Definition fadd : float -> float -> float := SFadd 53 1024.
Definition fsub : float -> float -> float := SFsub 53 1024.
Definition fmul : float -> float -> float := SFmul 53 1024.
Definition fdiv : float -> float -> float := SFdiv 53 1024.
Definition fneg : float -> float := SFopp.

(** [x == y] and [x < y]; both are false when one side is NaN. *)
Definition feq : float -> float -> bool := SFeqb.
Definition flt : float -> float -> bool := SFltb.

(** [float(z)], the float nearest to an integer. *)
Definition float_of_Z (z : Z) : float := binary_normalize 53 1024 z 0 false.

Definition nan : float := S754_nan.

(** C's [signbit]. *)
Definition signbit (x : float) : bool :=
  match x with
  | S754_zero s | S754_infinity s | S754_finite s _ _ => s
  | S754_nan => false
  end.

(** [isinf] and [isfinite] *)
Definition isinf (x : float) : bool :=
  match x with
  | S754_infinity _ => true
  | _ => false
  end.

Definition isfinite (x : float) : bool :=
  match x with
  | S754_zero _ | S754_finite _ _ _ => true
  | _ => false
  end.

#[export] Instance float_inhabited : Inhabited float := populate nan.

(** [x.total_seconds() / 3600]: the whole seconds as a float, divided by
    3600.0. *)
Definition to_hours (x : timedelta) : float :=
  fdiv (float_of_Z x) (float_of_Z 3600).

(** Lines 42-51: the hours a day, indexed by date. *)
Definition study_per_day_hours (df : list Session)
  : result (list (Z * float)) :=
  local (study_per_day df) ≫= fun per_day : list (Z * timedelta) =>
  Ok (prod_map id to_hours <$> per_day).

(** ** Rolling means (lines 54-55)

    [series.rolling(window).mean()] with its default [min_periods = window],
    as pandas 2 computes it.  The infinities of the series are first replaced
    by NaN.  Then ([roll_mean] of its window aggregations) a running sum and
    a count of observations slide along the series: the value that leaves the
    window is subtracted and the one that enters it is added, each by a
    compensated (Kahan) addition with a compensation term of its own.  Where
    the count has reached [min_periods] the sum is divided by the count,
    elsewhere NaN is written.  The quotient is corrected in two cases: a
    window of one repeated value gives that value, and a quotient whose sign
    no value of the window has is replaced by zero.  For a window of 2 or
    more (the program uses 7 and 30) consecutive windows overlap, and pandas
    takes this sliding path at every position after the first. *)
Record mean_state : Set := {
  nobs : Z;
  neg_ct : Z;
  sum_x : float;
  compensation_add : float;
  compensation_remove : float;
  num_consecutive_same_value : Z;
  prev_value : float
}.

::::::::::

What is being asked =>
Check each line of the entries above for the string "fdiv", and return those that contain it.

Expected answer =>
Definition fdiv : float -> float -> float := SFdiv 53 1024.
  fdiv (float_of_Z x) (float_of_Z 3600).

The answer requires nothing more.